Opera adds Browser Connector to pass its context to AI models

Opera’s Browser Connector for Opera One and Opera GX links external AI services like ChatGPT and Claude, sharing live browsing context with AI.

· 2 min read
Opera

Opera rolled out Browser Connector for Opera One and Opera GX, a free Early Bird feature that links external AI services such as ChatGPT and Claude to the browser through Model Context Protocol. The release gives desktop users a way to pass live browsing context into an AI session, including open tabs, active page content, and screenshots, instead of manually moving text and links between windows.

The launch also widened a capability Opera first brought to Opera Neon on March 31. In Opera One and Opera GX, Browser Connector can read open tabs and tab content, take screenshots, and navigate to pages.

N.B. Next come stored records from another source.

Lemma handle_free_ok m : triple here (handle_free cf k m) (handled c).
Proof.
  unfold handle_free. fold c. cbv zeta.
  eapply triple_bind with (mid := fun r s => let '(c', _) := r in broker_ok (c_buffers c' ++ others) s /\ kept_client c c').
  - destruct (find_index (named m) (c_buffers c) 0) as [[slot b]|] eqn:E.
    + apply find_index_some in E as (j & -> & Nj & _). cbn [Nat.add].
      set (c1 := if _ && _ then _ else c). assert (S1 : same_memory c c1) by (unfold c1; destruct (_ && _); repeat split).
      assert (O1 : client_ok cf c1) by (apply (same_memory_ok cf c); assumption).
      destruct S1 as (E1 & E2 & E3 & E4). eapply triple_bind.
      * unfold here. rewrite <- E1. apply free_keeps; [exact O1|rewrite E2; unfold c; lia|rewrite E1; exact Nj].
      * intros c2. apply triple_ret. intros s [Hs [K1 K2]]. split; [exact Hs|]. split; [exact K1|rewrite E2 in K2; exact K2].
    + apply triple_ret. intros s Hs. split; [apply Hs|apply kept_same; [exact O|unfold c; lia|apply same_refl]].
  - intros [c' status]. apply triple_conseq with (pre' := fun s => kept_client c c' /\ exists w', broker_at (c_buffers c' ++ others) w' s)
      (post' := handled c); [|intros s [A B]; split; [exact B|exists (s_wedged s); split; [exact A|reflexivity]]|auto]. apply triple_pure. intros K.
    intros s [w' Hs]. revert s Hs. change (triple (broker_at (c_buffers c' ++ others) w') (let* m := tell_room cf m in ret (answer k c' m status)) (handled c)).
    eapply triple_bind; [apply tell_room_keeps, broker_quiet|intros m'']. apply triple_ret. intros s Hs. split; [apply Hs|exact K].
Qed.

Reading browsing history, opening tabs, and closing tabs are available as optional permissions, while webpage control such as clicking buttons or filling forms is not part of the feature. Users can enable it from Settings by searching for “AI Services” and installing Browser Connector.

Opera

Opera framed the move as part of its open AI strategy rather than a push toward a single assistant. That fits the company’s recent browser roadmap: Opera introduced ChatGPT support in 2023, added its own Aria system, and in March brought Gemini into the Opera One sidebar. Browser Connector now targets people who already use outside AI tools for research, shopping comparisons, and other multi-tab desktop work.

The company behind the release is Opera, the Oslo-based browser maker founded in 1995 and listed on Nasdaq under OPRA. Opera reported 284 million average monthly active users in the fourth quarter of 2025, including 34 million for Opera GX, giving the company a sizable installed base for testing whether MCP-based browsing context becomes a normal part of desktop AI workflows.

Early outside coverage focused on the same point: Browser Connector reduces the copy-paste burden when using AI on the web, while also bringing a Neon-era capability into Opera’s mainstream desktop browsers. That makes this release less about adding another chatbot and more about turning the browser itself into a context layer for third-party AI tools.